Dataset excerpts
########################################

(* ===== verification/VerificationModel.v ===== *)
(** * The cutting program verifier: its data

    [cam/src/custombuild_cam/production_verification.py] checks a toolpath
    document against its source operations without any code of the generator.
    This file has its issues, swept envelopes and report, with their canonical
    JSON, and the helpers its parts share.

    The source collects issues in a set that it sorts at the end; here each check
    returns the list of the issues it adds, and [sorted_issues] is the set. *)

From S2P Require Import Prelude Text GCode Identity Models ManufacturingModel Machining CamValidation ProductionModel ToolpathGeometry ToolpathContracts.

Definition CUTTING_PROGRAM_REPORT_SCHEMA_VERSION : string := "custombuild.cutting-program-report.v1".
Definition CUTTING_PROGRAM_VERIFIER_VERSION : string := "cutting-program-verifier-1.1.0".
Definition ARC_RADIAL_TOLERANCE_UM : Z := 4.
Definition MAX_CORNER_CHORD_PPM : Z := 196000.
Definition CANONICAL_QUARTER_ARC_PPM : list (Z * Z) :=
  [(1000000, 0); (980785, 195090); (923880, 382683); (831470, 555570); (707107, 707107); (555570, 831470);
   (382683, 923880); (195090, 980785); (0, 1000000)].
Definition UNRESOLVED_EVIDENCE_TOKENS : list string :=
  ["DEMO"; "EXAMPLE"; "EXTERNAL"; "FAKE"; "GENERIC"; "MOCK"; "PLACEHOLDER"; "REFERENCE"; "REQUIRED"; "SCREENING"; "TBD";
   "TEST"; "TODO"; "UNKNOWN"; "UNRESOLVED"; "UNVERIFIED"; "VALIDATION"].
Definition SUPPORTED_OPERATION_KINDS : list OperationKind := [OP_DRILL; OP_POCKET; OP_GROOVE; OP_CONTOUR].

(** ** Issues *)

Inductive CuttingProgramStatus := STATUS_PASS | STATUS_BLOCK.
#[export] Instance CuttingProgramStatus_eq_dec : EqDecision CuttingProgramStatus.
Proof. solve_decision. Defined.
Definition cutting_status_value (s : CuttingProgramStatus) : string :=
  match s with STATUS_PASS => "PASS" | STATUS_BLOCK => "BLOCK" end.

Record CuttingProgramIssue := mkIssue {
  ci_code : string;
  ci_message : string;
  ci_program_id : option string;
  ci_operation_id : option string;
  ci_move_sequence : option Z }.
#[export] Instance CuttingProgramIssue_eq_dec : EqDecision CuttingProgramIssue.
Proof. solve_decision. Defined.

(** [a or b] for texts that may be absent *)
Definition text_or (a b : option string) : option string :=
  match a with Some s => if bool_decide (s = "") then b else a | None => b end.

(** [_Issues.add] *)
Definition new_issue (code message : string) (program : option ProductionProgram) (operation_id : option string)
    (move : option ProductionMove) : CuttingProgramIssue :=
  mkIssue code message (pg_program_id <$> program) (text_or operation_id (mv_operation_id <$> move))
    (mv_sequence <$> move).

Definition issues : Type := list CuttingProgramIssue.
Definition add_if (cond : bool) (i : CuttingProgramIssue) : issues := if cond then [i] else [].

(** The forms of an issue: of the document, an operation, a program, an operation
    of a program, a move. *)
Definition document_issue (code message : string) : CuttingProgramIssue := new_issue code message None None None.
Definition operation_issue (code message operation_id : string) : CuttingProgramIssue :=
  new_issue code message None (Some operation_id) None.
Definition program_issue (code message : string) (p : ProductionProgram) : CuttingProgramIssue :=
  new_issue code message (Some p) None None.
Definition contract_issue (code message : string) (p : ProductionProgram) (o : CAMOperation) : CuttingProgramIssue :=
  new_issue code message (Some p) (Some (op_operation_id o)) None.
Definition move_issue (code message : string) (p : ProductionProgram) (m : ProductionMove) : CuttingProgramIssue :=
  new_issue code message (Some p) None (Some m).

Definition issue_sort_cmp : CuttingProgramIssue -> CuttingProgramIssue -> comparison :=
  cmp_then (cmp_on ci_code String.compare)
    (cmp_then (cmp_on (fun i => default "" (ci_program_id i)) String.compare)
      (cmp_then (cmp_on (fun i => default "" (ci_operation_id i)) String.compare)
        (cmp_then (cmp_on (fun i => default 0 (ci_move_sequence i)) Z.compare)
          (cmp_on ci_message String.compare)))).

(** [_Issues.sorted] *)
Definition sorted_issues (values : issues) : issues := sort_by issue_sort_cmp (remove_dups values).

(** ** Swept envelopes *)

Record SweptEnvelope := mkEnvelope {
  en_program_id : string;
  en_setup_id : string;
  en_tool_id : string;
  en_operation_id : string;
  en_move_sequence : Z;
  en_motion_kind : ProductionMoveKind;
  en_cutter_radius_um : Z;
  en_process_accuracy_um : Z;
  en_assembly_collision_radius_um : Z;
  en_x_min_um : Z;
  en_y_min_um : Z;
  en_z_min_um : Z;
  en_x_max_um : Z;
  en_y_max_um : Z;
  en_z_max_um : Z;
  en_machine_x_min_um : Z;
  en_machine_y_min_um : Z;
  en_machine_z_min_um : Z;
  en_machine_x_max_um : Z;
  en_machine_y_max_um : Z;
  en_machine_z_max_um : Z;
  en_assembly_x_min_um : Z;
  en_assembly_y_min_um : Z;
  en_assembly_x_max_um : Z;
  en_assembly_y_max_um : Z;
  en_material_removal : bool;
  en_material_z_min_um : option Z;
  en_material_z_max_um : option Z }.

Definition envelope_json (e : SweptEnvelope) : json :=
  JObj [("program_id", JStr (en_program_id e)); ("setup_id", JStr (en_setup_id e)); ("tool_id", JStr (en_tool_id e));
        ("operation_id", JStr (en_operation_id e)); ("move_sequence", JInt (en_move_sequence e));
        ("motion_kind", JStr (move_kind_value (en_motion_kind e))); ("cutter_radius_um", JInt (en_cutter_radius_um e));
        ("process_accuracy_um", JInt (en_process_accuracy_um e));
        ("assembly_collision_radius_um", JInt (en_assembly_collision_radius_um e));
        ("x_min_um", JInt (en_x_min_um e)); ("y_min_um", JInt (en_y_min_um e)); ("z_min_um", JInt (en_z_min_um e));
        ("x_max_um", JInt (en_x_max_um e)); ("y_max_um", JInt (en_y_max_um e)); ("z_max_um", JInt (en_z_max_um e));
        ("machine_x_min_um", JInt (en_machine_x_min_um e)); ("machine_y_min_um", JInt (en_machine_y_min_um e));
        ("machine_z_min_um", JInt (en_machine_z_min_um e)); ("machine_x_max_um", JInt (en_machine_x_max_um e));
        ("machine_y_max_um", JInt (en_machine_y_max_um e)); ("machine_z_max_um", JInt (en_machine_z_max_um e));
        ("assembly_x_min_um", JInt (en_assembly_x_min_um e)); ("assembly_y_min_um", JInt (en_assembly_y_min_um e));
        ("assembly_x_max_um", JInt (en_assembly_x_max_um e)); ("assembly_y_max_um", JInt (en_assembly_y_max_um e));
        ("material_removal", JBool (en_material_removal e)); ("material_z_min_um", json_opt (en_material_z_min_um e));
        ("material_z_max_um", json_opt (en_material_z_max_um e))].

Definition envelope_cmp : SweptEnvelope -> SweptEnvelope -> comparison :=
  cmp_then (cmp_on en_program_id String.compare) (cmp_on en_move_sequence Z.compare).

(** ** The report *)

Record CuttingProgramReport := mkReport {
  cp_schema_version : string;
  cp_verifier_version : string;
  cp_status : CuttingProgramStatus;
  cp_toolpath_sha256 : string;
  cp_operations_sha256 : string;
  cp_swept_envelopes_sha256 : string;
  cp_program_count : Z;
  cp_operation_count : Z;
  cp_move_count : Z;
  cp_material_removal_move_count : Z;
  cp_issue_count : Z;
  cp_issues : issues;
  cp_physical_cutting_authorized : bool;
  cp_workshop_acceptance_required : bool }.

Definition cutting_issue_json (i : CuttingProgramIssue) : json :=
  JObj [("code", JStr (ci_code i)); ("message", JStr (ci_message i)); ("program_id", text_json (ci_program_id i));
        ("operation_id", text_json (ci_operation_id i)); ("move_sequence", json_opt (ci_move_sequence i))].

(** [CuttingProgramReport.to_json] *)
Definition report_json (r : CuttingProgramReport) : json :=
  JObj [("schema_version", JStr (cp_schema_version r)); ("verifier_version", JStr (cp_verifier_version r));
        ("status", JStr (cutting_status_value (cp_status r))); ("toolpath_sha256", JStr (cp_toolpath_sha256 r));
        ("operations_sha256", JStr (cp_operations_sha256 r));
        ("swept_envelopes_sha256", JStr (cp_swept_envelopes_sha256 r)); ("program_count", JInt (cp_program_count r));
        ("operation_count", JInt (cp_operation_count r)); ("move_count", JInt (cp_move_count r));
        ("material_removal_move_count", JInt (cp_material_removal_move_count r));
        ("issue_count", JInt (cp_issue_count r)); ("issues", JArr (map cutting_issue_json (cp_issues r)));
        ("physical_cutting_authorized", JBool (cp_physical_cutting_authorized r));
        ("workshop_acceptance_required", JBool (cp_workshop_acceptance_required r))].

Record CuttingProgramVerification := mkVerification {
  vr_report : CuttingProgramReport;
  vr_swept_envelopes : list SweptEnvelope }.

(** ** Dictionaries and identities *)

(** A dictionary by identity is the list of its values in the order of insertion. *)
Definition lookup_by {A} (identity : A -> string) (values : list A) (key : string) : option A :=
  snd <$> list_find (fun v => identity v = key) values.

(** [_unique_by_id] *)
Definition unique_by_id {A} (identity : A -> string) (code : string) (values : list A) : list A * issues :=
  foldl (fun st value =>
    if is_some (lookup_by identity (fst st) (identity value))
    then (fst st, snd st ++ [document_issue code ("duplicate identity: " +:+ identity value)])
    else (fst st ++ [value], snd st)) ([], []) values.

Definition identity_character (c : ascii) : bool := is_alnum c || bool_decide (c ∈ ["."; "_"; ":"; "-"]%char).

(** [_is_canonical_identity] *)
Definition is_canonical_identity (value : string) : bool :=
  match chars value with
  | [] => false
  | first :: _ => bool_decide (length (chars value) <= 256)%nat && is_alnum first &&
                  forallb identity_character (chars value)
  end.

(** [_is_sha256] *)
Definition is_sha256 (value : string) : bool :=
  bool_decide (String.length value = 64%nat) &&
  forallb (fun c => bool_decide (c ∈ chars "0123456789abcdef")) (chars value).

(** [_is_resolved_evidence_identity] *)
Definition is_resolved_evidence_identity (value : string) : bool :=
  is_canonical_identity value &&
  negb (existsb (fun token => occurs_in (chars token) (chars (upper value))) UNRESOLVED_EVIDENCE_TOKENS).
Definition outside_contour_is_one_safe_lap (points : list point) (nominal : Rect) (radius_um process_accuracy_um : Z) : bool :=
  let left := r_x_um nominal in
  let right := right_um nominal in
  let bottom := r_y_um nominal in
  let top := top_um nominal in
  let start := (left, bottom - radius_um) in
  if bool_decide (length points < 13)%nat || negb (bool_decide (head points = Some start)) ||
     negb (bool_decide (last points = Some start))
  then false
  else if negb (minZ 0 (map fst points) =? left - radius_um) || negb (maxZ 0 (map fst points) =? right + radius_um) ||
          negb (minZ 0 (map snd points) =? bottom - radius_um) || negb (maxZ 0 (map snd points) =? top + radius_um)
  then false
  else
    match lap_phases (fun first second => outside_segment_phases first second left right bottom top radius_um process_accuracy_um)
            points with
    | Some phases => bool_decide (head phases = Some 0) && bool_decide (last phases = Some 7) &&
                     py_set_eq phases [0; 1; 2; 3; 4; 5; 6; 7]
    | None => false
    end.
(* ===== verification/Verification.v ===== *)
(** * The cutting program verifier

    [verify_production_toolpaths]: every check of
    [cam/src/custombuild_cam/production_verification.py] in its order, and the
    report.  The assertions and look-ups of the source that can fail are errors. *)

From S2P Require Import Prelude Text GCode Identity Models ManufacturingModel Machining CamValidation ProductionModel ToolpathGeometry ToolpathContracts VerificationModel VerificationGeometry VerificationBindings VerificationPrograms VerificationMotion VerificationCoverage.

Section Verify.
Context (document : ProductionToolpathDocument) (source : OperationsDocument).

Let context : ProductionExecutionContext := pt_execution_context document.

(** ** The document and its catalogues *)

Definition source_errors : issues :=
  map (document_issue "SOURCE_CONTRACT_INVALID") (snd (validate_operations_document source None)).

Definition document_issues : issues :=
  let mismatch message := document_issue "DOCUMENT_BINDING_MISMATCH" message in
  add_if (negb (bool_decide (od_design_hash source = pt_design_hash document)))
    (mismatch "source and toolpath design hashes differ") ++
  add_if (negb (bool_decide (pt_operations_sha256 document = content_hash (source_document_json source))))
    (mismatch "source operations checksum differs") ++
  add_if (negb (bool_decide (pt_mode document = EXECUTABLE_CAM_CANDIDATE_MODE)))
    (document_issue "CANDIDATE_MODE_INVALID" "toolpath mode is not executable CAM candidate") ++
  add_if (pt_physical_cutting_authorized document)
    (document_issue "PHYSICAL_AUTHORITY_INVALID" "CAM candidate claims physical authority") ++
  add_if (negb (pt_workshop_acceptance_required document))
    (document_issue "WORKSHOP_ACCEPTANCE_BYPASSED" "workshop acceptance is not required") ++
  add_if (negb (bool_decide (od_machine_profile_id source = pe_source_machine_profile_id context)) ||
          negb (bool_decide (od_machine_profile_version source = pe_source_machine_profile_version context)))
    (mismatch "source validation-machine profile identity differs") ++
  add_if (negb (bool_decide (pt_machine_profile_fingerprint document = machine_profile_fingerprint context)))
    (mismatch "machine profile fingerprint differs") ++
  add_if (negb (bool_decide (pt_tool_catalog_fingerprint document = binding_catalog_fingerprint context)))
    (mismatch "tool catalogue fingerprint differs") ++
  add_if (negb (bool_decide (pt_recipe_catalog_fingerprint document = recipe_catalog_fingerprint context)))
    (mismatch "recipe catalogue fingerprint differs").

(** The dictionaries, each with the issues of its duplicates. *)
Definition source_setups_found := unique_by_id su_setup_id "SOURCE_SETUP_DUPLICATE" (od_setups source).
Definition bound_setups_found := unique_by_id bs_setup_id "BOUND_SETUP_DUPLICATE" (pe_setups context).
Definition bindings_found := unique_by_id tb_tool_id "TOOL_BINDING_DUPLICATE" (pe_tool_bindings context).
Definition bindings_by_source_tool_found :=
  unique_by_id tb_source_tool_id "SOURCE_TOOL_BINDING_DUPLICATE" (pe_tool_bindings context).
Definition source_tools_found := unique_by_id tl_tool_id "SOURCE_TOOL_DUPLICATE" (od_tools source).
Definition source_operations_found := unique_by_id op_operation_id "SOURCE_OPERATION_DUPLICATE" (od_operations source).
Definition recipes_found := unique_by_id cr_recipe_id "RECIPE_DUPLICATE" (pe_recipes context).

Definition duplicate_issues : issues :=
  snd source_setups_found ++ snd bound_setups_found ++ snd bindings_found ++ snd bindings_by_source_tool_found ++
  snd source_tools_found ++ snd source_operations_found ++ snd recipes_found.

Definition part_outlines_found : list FinishedOutline * issues :=
  reconstruct_part_outlines (fst source_setups_found) (od_operations source).

Definition unsupported_issues : issues :=
  concat (map (fun o => add_if (bool_decide (op_kind o ∉ SUPPORTED_OPERATION_KINDS))
    (operation_issue "SOURCE_OPERATION_UNSUPPORTED" "source operation kind is unsupported by production CAM v1"
       (op_operation_id o))) (od_operations source)).

(** ** One program *)

(** What the loop over the programs carries. *)
Record verification_state := mkState {
  vs_issues : issues;
  vs_envelopes : list SweptEnvelope;
  vs_covered_operations : list string;
  vs_released_sheets : list (string * Z) }.

Definition program_operations_of (p : ProductionProgram) : list CAMOperation :=
  omap (lookup_by op_operation_id (fst source_operations_found)) (pg_operation_ids p).

(** An operation against the binding of its program. *)
Definition program_operation_issues (p : ProductionProgram) (s : BoundSetup) (t : ProductionToolBinding) (o : CAMOperation)
    : result issues :=
  contract ←
    match lookup_by tl_tool_id (fst source_tools_found) (op_tool_id o) with
    | Some source_tool => verify_operation_contract p o source_tool t
    | None => Ok []
    end;
  Ok (add_if (negb (bool_decide (op_setup_id o = pg_setup_id p)) || negb (bool_decide (op_side o = bs_side s)) ||
              negb (bool_decide (op_tool_id o = tb_source_tool_id t)))
        (contract_issue "PROGRAM_OPERATION_BINDING_INVALID"
           "operation does not match its program setup/source-tool binding" p o) ++ contract).

Definition releasing_ids (operations : list CAMOperation) : list string :=
  map op_operation_id (List.filter releases_part operations).

Definition release_order_issues (p : ProductionProgram) (operations : list CAMOperation) (physical_sheet : string * Z)
    (released_sheets : list (string * Z)) : issues :=
  let expected_release_ids := releasing_ids operations in
  let releases := negb (bool_decide (expected_release_ids = [])) in
  let found message := program_issue "RELEASE_ORDER_INVALID" message p in
  add_if (negb (bool_decide (pg_release_operation_ids p = expected_release_ids)))
    (found "release-operation inventory differs from source contour semantics") ++
  add_if (releases && negb (bool_decide (last_n (length expected_release_ids) (pg_operation_ids p) = expected_release_ids)))
    (found "release contours are not the final program operations") ++
  add_if (releases && negb (bool_decide (pg_operation_ids p = expected_release_ids)))
    (found "terminal release operations must be isolated in their own program") ++
  add_if (bool_decide (physical_sheet ∈ released_sheets))
    (found "a program follows a terminal release contour on the physical sheet").

(** The contract and the motion of an operation with its recipe. *)
Definition operation_cut_issues (p : ProductionProgram) (s : BoundSetup) (t : ProductionToolBinding)
    (recipes : gmap string CuttingRecipe) (o : CAMOperation) : result issues :=
  match recipes !! op_operation_id o with
  | Some r =>
      if bool_decide (op_kind o ∈ SUPPORTED_OPERATION_KINDS) then
        motion ← validate_operation_motion p o s t r;
        Ok (validate_recipe_operation_contract p o s t r ++ motion)
      else Ok []
  | None => Ok []
  end.

(** The part of the loop after the setup and the tool are found. *)
Definition verify_bound_program (p : ProductionProgram) (s : BoundSetup) (t : ProductionToolBinding)
    (st : verification_state) : result verification_state :=
  let operations := program_operations_of p in
  bindings ← traverse (program_operation_issues p s t) operations;
  let '(recipes, recipe_found) := recipes_for_operations p operations s t (fst recipes_found)
    (pe_machine_profile_id context) (pe_machine_profile_version context) in
  let physical_sheet := (bs_stock_id s, bs_sheet_index s) in
  let envelopes := build_program_envelopes p s t recipes in
  cuts ← traverse (operation_cut_issues p s t recipes) operations;
  Ok {| vs_issues := vs_issues st ++
          add_if (negb (bool_decide (length operations = length (pg_operation_ids p))))
            (program_issue "PROGRAM_OPERATION_UNKNOWN" "program contains an operation absent from the source document" p) ++
          concat bindings ++ recipe_found ++
          add_if (negb (bool_decide (pg_recipe_ids p = sort_strings (remove_dups (map (fun kv => cr_recipe_id (snd kv)) (map_to_list recipes))))))
            (program_issue "PROGRAM_RECIPE_BINDING_INVALID" "program recipe inventory differs from its operations" p) ++
          release_order_issues p operations physical_sheet (vs_released_sheets st) ++
          validate_program_entry p s t context ++ validate_move_order p ++
          validate_motion_safety p s t context envelopes ++
          validate_inter_part_collisions p s (fst source_operations_found) (fst part_outlines_found) envelopes ++
          concat cuts;
        vs_envelopes := vs_envelopes st ++ envelopes;
        vs_covered_operations := vs_covered_operations st ++ map op_operation_id operations;
        vs_released_sheets := if bool_decide (releasing_ids operations = []) then vs_released_sheets st
                              else physical_sheet :: vs_released_sheets st |}.

Definition with_issues (found : issues) (st : verification_state) : verification_state :=
  mkState (vs_issues st ++ found) (vs_envelopes st) (vs_covered_operations st) (vs_released_sheets st).

(** One pass of the loop over the programs. *)
Definition verify_program (st : verification_state) (rp : Z * ProductionProgram) : result verification_state :=
  let '(expected_run_order, p) := rp in
  let st := with_issues (add_if (negb (pg_run_order p =? expected_run_order))
                           (program_issue "PROGRAM_ORDER_INVALID" "program run order must be dense and canonical" p)) st in
  match lookup_by bs_setup_id (fst bound_setups_found) (pg_setup_id p) with
  | None => Ok (with_issues [program_issue "PROGRAM_SETUP_UNKNOWN" "program references an unknown bound setup" p] st)
  | Some s =>
      let unknown := program_issue "PROGRAM_TOOL_UNKNOWN" "program tool identity/version is not bound" p in
      match lookup_by tb_tool_id (fst bindings_found) (pg_tool_id p) with
      | None => Ok (with_issues [unknown] st)
      | Some t =>
          if bool_decide (tb_tool_version t = pg_tool_version p) then verify_bound_program p s t st
          else Ok (with_issues [unknown] st)
      end
  end.

Definition verify_programs : result verification_state :=
  foldM verify_program (mkState [] [] [] []) (enumerate1 (pt_programs document)).

(** Every issue, before the set is made. *)
Definition found_issues (partition : issues) (st : verification_state) : issues :=
  let covered := vs_covered_operations st in
  source_errors ++ validate_source_machine_binding source context ++ validate_execution_catalogs context ++
  document_issues ++ duplicate_issues ++
  validate_setup_bindings (fst source_setups_found) (fst bound_setups_found) (fst bindings_by_source_tool_found) context
    (od_operations source) ++
  validate_source_tool_bindings (fst source_tools_found) (fst bindings_by_source_tool_found) (fst source_operations_found) ++
  snd part_outlines_found ++ validate_program_order (pt_programs document) ++ partition ++ unsupported_issues ++
  vs_issues st ++
  add_if (negb (distinct covered) || negb (py_set_eq covered (map op_operation_id (fst source_operations_found))))
    (document_issue "PROGRAM_OPERATION_COVERAGE_INVALID" "programs do not cover every source operation exactly once").

Definition count_where {A} (test : A -> bool) (values : list A) : Z := Z.of_nat (length (List.filter test values)).

Definition new_report (values : issues) (envelopes : list SweptEnvelope) : CuttingProgramReport :=
  {| cp_schema_version := CUTTING_PROGRAM_REPORT_SCHEMA_VERSION;
     cp_verifier_version := CUTTING_PROGRAM_VERIFIER_VERSION;
     cp_status := match values with [] => STATUS_PASS | _ => STATUS_BLOCK end;
     cp_toolpath_sha256 := toolpaths_fingerprint document;
     cp_operations_sha256 := content_hash (source_document_json source);
     cp_swept_envelopes_sha256 := content_hash (JArr (map envelope_json envelopes));
     cp_program_count := Z.of_nat (length (pt_programs document));
     cp_operation_count := Z.of_nat (length (od_operations source));
     cp_move_count := sumZ (map (fun p => Z.of_nat (length (pg_moves p))) (pt_programs document));
     cp_material_removal_move_count := count_where en_material_removal envelopes;
     cp_issue_count := Z.of_nat (length values);
     cp_issues := values;
     cp_physical_cutting_authorized := false;
     cp_workshop_acceptance_required := true |}.

(** [verify_production_toolpaths] *)
Definition verify_production_toolpaths : result CuttingProgramVerification :=
  partition ← validate_program_partition (fst source_setups_found) (fst bound_setups_found)
                (fst bindings_by_source_tool_found) (fst recipes_found) context (pt_programs document) (od_operations source);
  st ← verify_programs;
  let envelopes := sort_by envelope_cmp (vs_envelopes st) in
  Ok (mkVerification (new_report (sorted_issues (found_issues partition st)) envelopes) envelopes).

(** [cutting_program_report_json] *)
Definition cutting_program_report_json : result string :=
  verification ← verify_production_toolpaths;
  Ok (canonical_json (report_json (vr_report verification))).
End Verify.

########################################

Exercise brief
Begin with the line above that has "(ci_program_id i)) String.compare)" and continue through the line that has "en_setup_id : string;", setting each one down exactly. Stop there.

Completed exercise
    (cmp_then (cmp_on (fun i => default "" (ci_program_id i)) String.compare)
      (cmp_then (cmp_on (fun i => default "" (ci_operation_id i)) String.compare)
        (cmp_then (cmp_on (fun i => default 0 (ci_move_sequence i)) Z.compare)
          (cmp_on ci_message String.compare)))).

(** [_Issues.sorted] *)
Definition sorted_issues (values : issues) : issues := sort_by issue_sort_cmp (remove_dups values).

(** ** Swept envelopes *)

Record SweptEnvelope := mkEnvelope {
  en_program_id : string;
  en_setup_id : string;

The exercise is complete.